======== DATA UNDER STUDY ========

(* ===== verification/DemoEngine.v ===== *)
(** * DemoEngine: a concrete capture engine

    One concrete instance of [CaptureConsts] and [CaptureEngine], used by the
    witnesses of the bridge and of the application to run the definitions. Its
    DMA has made [dm_count] transfers of one-byte samples in ping-pong passes
    over a 16 KiB buffer; every other register is a plain field. *)

From S2P Require Import Prelude LaBridge.

Record demo_hw := mk_demo_hw {
  dm_pre : Z; dm_post : Z; dm_loops : Z; dm_tail : Z; dm_start : Z;
  dm_pins : list Z; dm_pin_count : Z; dm_mode : CHANNEL_MODE;
  dm_buf : list Z;
  dm_capturing : bool;
  dm_count : Z;
  dm_time : Z
}.
#[export] Instance eta_demo_hw : Eta demo_hw := fun h =>
  mk_demo_hw (dm_pre h) (dm_post h) (dm_loops h) (dm_tail h) (dm_start h) (dm_pins h)
    (dm_pin_count h) (dm_mode h) (dm_buf h) (dm_capturing h) (dm_count h) (dm_time h).

#[export] Instance demo_consts : CaptureConsts := {|
  CAPTURE_BUFFER_SIZE := 16384;
  MAX_FREQ := 100000000;
  INPUT_PIN_BASE := 2;
  pinMap := fun i => if i =? 24 then 1 else if i <=? 20 then i + 2 else i + 5;
  pio0 := 0;
  pio_pins := 0;
  pio_encode_in := fun src n => 16384 + 32 * src + n mod 32;
  pio_encode_jmp := fun a => a
|}.

(** The transfers made, and those of a pass over the buffer. *)
Definition demo_count (h : demo_hw) : Z := Z.max 0 (dm_count h).
Definition demo_pass : Z := 16384.

(** Channel 0 runs the even passes, channel 1 the odd ones. *)
Definition demo_busy (ch : dma_channel) (h : demo_hw) : bool :=
  match ch with
  | dmaPingPong0 => Z.even (demo_count h / demo_pass)
  | dmaPingPong1 => Z.odd (demo_count h / demo_pass)
  end.

Definition demo_call (c : sdk_call) (h : demo_hw) : Z * demo_hw :=
  match c with
  | time_us_64 => (dm_time h, h)
  | clock_get_hz_clk_sys => (125000000, h)
  | dma_channel_is_busy ch => (if demo_busy ch h then 1 else 0, h)
  | dma_transfer_count ch => (demo_pass - demo_count h mod demo_pass, h)
  | configureCaptureDMAs m => (0, h <| dm_mode := m |> <| dm_count := 0 |>)
  | _ => (0, h)
  end.

Definition demo_start (freq pre post loops measure : Z) (pins : list Z) (pin_count trig : Z)
    (invert : bool) (m : CHANNEL_MODE) (h : demo_hw) : bool * demo_hw :=
  if dm_capturing h then (false, h)
  else (true, h <| dm_pre := pre |> <| dm_post := post |> <| dm_loops := loops |>
                <| dm_pins := pins |> <| dm_pin_count := pin_count |>
                <| dm_mode := m |> <| dm_capturing := true |>).

#[export] Instance demo_engine : CaptureEngine demo_hw := {|
  StartCaptureSimple := demo_start;
  IsCapturing := dm_capturing;
  StopCapture := fun h => h <| dm_capturing := false |>;
  GetTimestamps := fun h => ([], 0);
  lastPreSize := dm_pre; lastPostSize := dm_post; lastLoopCount := dm_loops;
  lastTail := dm_tail; lastStartPosition := dm_start;
  set_lastStartPosition := fun p h => h <| dm_start := p |>;
  lastCapturePins := dm_pins; lastCapturePinCount := dm_pin_count;
  lastCaptureMode := dm_mode;
  captureBuffer := dm_buf;
  set_captureBuffer := fun b h => h <| dm_buf := b |>;
  hw_call := demo_call
|}.

Definition demo_hw0 : demo_hw := {|
  dm_pre := 0; dm_post := 0; dm_loops := 0; dm_tail := 0; dm_start := 0;
  dm_pins := [2]; dm_pin_count := 1; dm_mode := MODE_8_CHANNEL;
  dm_buf := replicate (Z.to_nat 16384) 0; dm_capturing := false; dm_count := 0; dm_time := 77
|}.

(** The bridge just after power-up on this engine. *)
Definition demo0 : la_state demo_hw := la_init demo_hw0.
(* ===== verification/LaBridgeInv.v ===== *)
(** * LaBridgeInv: configuration and sessions of the capture bridge

    The theorems about src/src/logic_analyzer_bridge.c that hold in every
    reachable state: the configuration is well formed and is what the enabled
    channels demand, at most one session runs, a block is outstanding only while
    its session runs; and the arithmetic that finds a capture in the circular
    buffer. *)

From S2P Require Import Prelude LaBridge DemoEngine.

(** ** What is assumed of the firmware's constants *)

(** The buffer is at least two of the largest chunks and a whole number of
    256-byte ones (the README gives 128 KiB), the default rate is allowed and
    twice any rate fits 32 bits. *)
Class CaptureConstsOk `{!CaptureConsts} : Prop := {
  cbs_range : 2 * LA_MAX_CHUNK_BYTES <= CAPTURE_BUFFER_SIZE < 2147483648;
  cbs_256 : (256 | CAPTURE_BUFFER_SIZE);
  max_freq_range : 1000 <= MAX_FREQ < 2147483648
}.

(** ** The channel configuration *)

(** Reference: the enabled channels in increasing order. *)
Definition enabled_channels (mask : Z) : list Z :=
  filter (fun i => Z.testbit mask i = true) (seqZ 0 24).

(** Reference: the storage mode for the highest channel. *)
Definition mode_of_highest (highest : Z) : CHANNEL_MODE :=
  if highest <? 8 then MODE_8_CHANNEL
  else if highest <? 16 then MODE_16_CHANNEL else MODE_24_CHANNEL.

Lemma land_bit_zero mask i :
  0 <= i -> (Z.land mask (Z.shiftl 1 i) =? 0) = negb (Z.testbit mask i).
Proof.
  intros Hi. rewrite Z.shiftl_1_l.
  destruct (Z.testbit mask i) eqn:E; cbn.
  - apply Z.eqb_neq. intros H0.
    assert (Z.testbit (Z.land mask (2 ^ i)) i = false) as H1 by (rewrite H0; apply Z.bits_0).
    rewrite Z.land_spec, E, Z.pow2_bits_true in H1 by lia. done.
  - apply Z.eqb_eq, Z.bits_inj'. intros n Hn.
    rewrite Z.land_spec, Z.bits_0, Z.pow2_bits_eqb by lia.
    destruct (Z.eqb_spec i n); subst; [by rewrite E | apply andb_false_r].
Qed.

Definition enabled_in (mask : Z) (l : list Z) : list Z :=
  filter (fun i => Z.testbit mask i = true) l.

Lemma enabled_in_snoc mask l i :
  enabled_in mask (l ++ [i]) =
  if Z.testbit mask i then enabled_in mask l ++ [i] else enabled_in mask l.
Proof.
  unfold enabled_in. rewrite filter_app, filter_cons, filter_nil.
  destruct (Z.testbit mask i); cbn; [done | apply app_nil_r].
Qed.

Lemma enabled_in_length mask l : (length (enabled_in mask l) <= length l)%nat.
Proof. apply length_filter. Qed.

========

_WORK REQUIRED_.
Among the lines above, repeat exactly those from the line with "(** * DemoEngine: a concrete capture engine" to the line with "1 else 0, h)", counting both ends.

_EXERCISE SOLUTION_.
(** * DemoEngine: a concrete capture engine

    One concrete instance of [CaptureConsts] and [CaptureEngine], used by the
    witnesses of the bridge and of the application to run the definitions. Its
    DMA has made [dm_count] transfers of one-byte samples in ping-pong passes
    over a 16 KiB buffer; every other register is a plain field. *)

From S2P Require Import Prelude LaBridge.

Record demo_hw := mk_demo_hw {
  dm_pre : Z; dm_post : Z; dm_loops : Z; dm_tail : Z; dm_start : Z;
  dm_pins : list Z; dm_pin_count : Z; dm_mode : CHANNEL_MODE;
  dm_buf : list Z;
  dm_capturing : bool;
  dm_count : Z;
  dm_time : Z
}.
#[export] Instance eta_demo_hw : Eta demo_hw := fun h =>
  mk_demo_hw (dm_pre h) (dm_post h) (dm_loops h) (dm_tail h) (dm_start h) (dm_pins h)
    (dm_pin_count h) (dm_mode h) (dm_buf h) (dm_capturing h) (dm_count h) (dm_time h).

#[export] Instance demo_consts : CaptureConsts := {|
  CAPTURE_BUFFER_SIZE := 16384;
  MAX_FREQ := 100000000;
  INPUT_PIN_BASE := 2;
  pinMap := fun i => if i =? 24 then 1 else if i <=? 20 then i + 2 else i + 5;
  pio0 := 0;
  pio_pins := 0;
  pio_encode_in := fun src n => 16384 + 32 * src + n mod 32;
  pio_encode_jmp := fun a => a
|}.

(** The transfers made, and those of a pass over the buffer. *)
Definition demo_count (h : demo_hw) : Z := Z.max 0 (dm_count h).
Definition demo_pass : Z := 16384.

(** Channel 0 runs the even passes, channel 1 the odd ones. *)
Definition demo_busy (ch : dma_channel) (h : demo_hw) : bool :=
  match ch with
  | dmaPingPong0 => Z.even (demo_count h / demo_pass)
  | dmaPingPong1 => Z.odd (demo_count h / demo_pass)
  end.

Definition demo_call (c : sdk_call) (h : demo_hw) : Z * demo_hw :=
  match c with
  | time_us_64 => (dm_time h, h)
  | clock_get_hz_clk_sys => (125000000, h)
  | dma_channel_is_busy ch => (if demo_busy ch h then 1 else 0, h)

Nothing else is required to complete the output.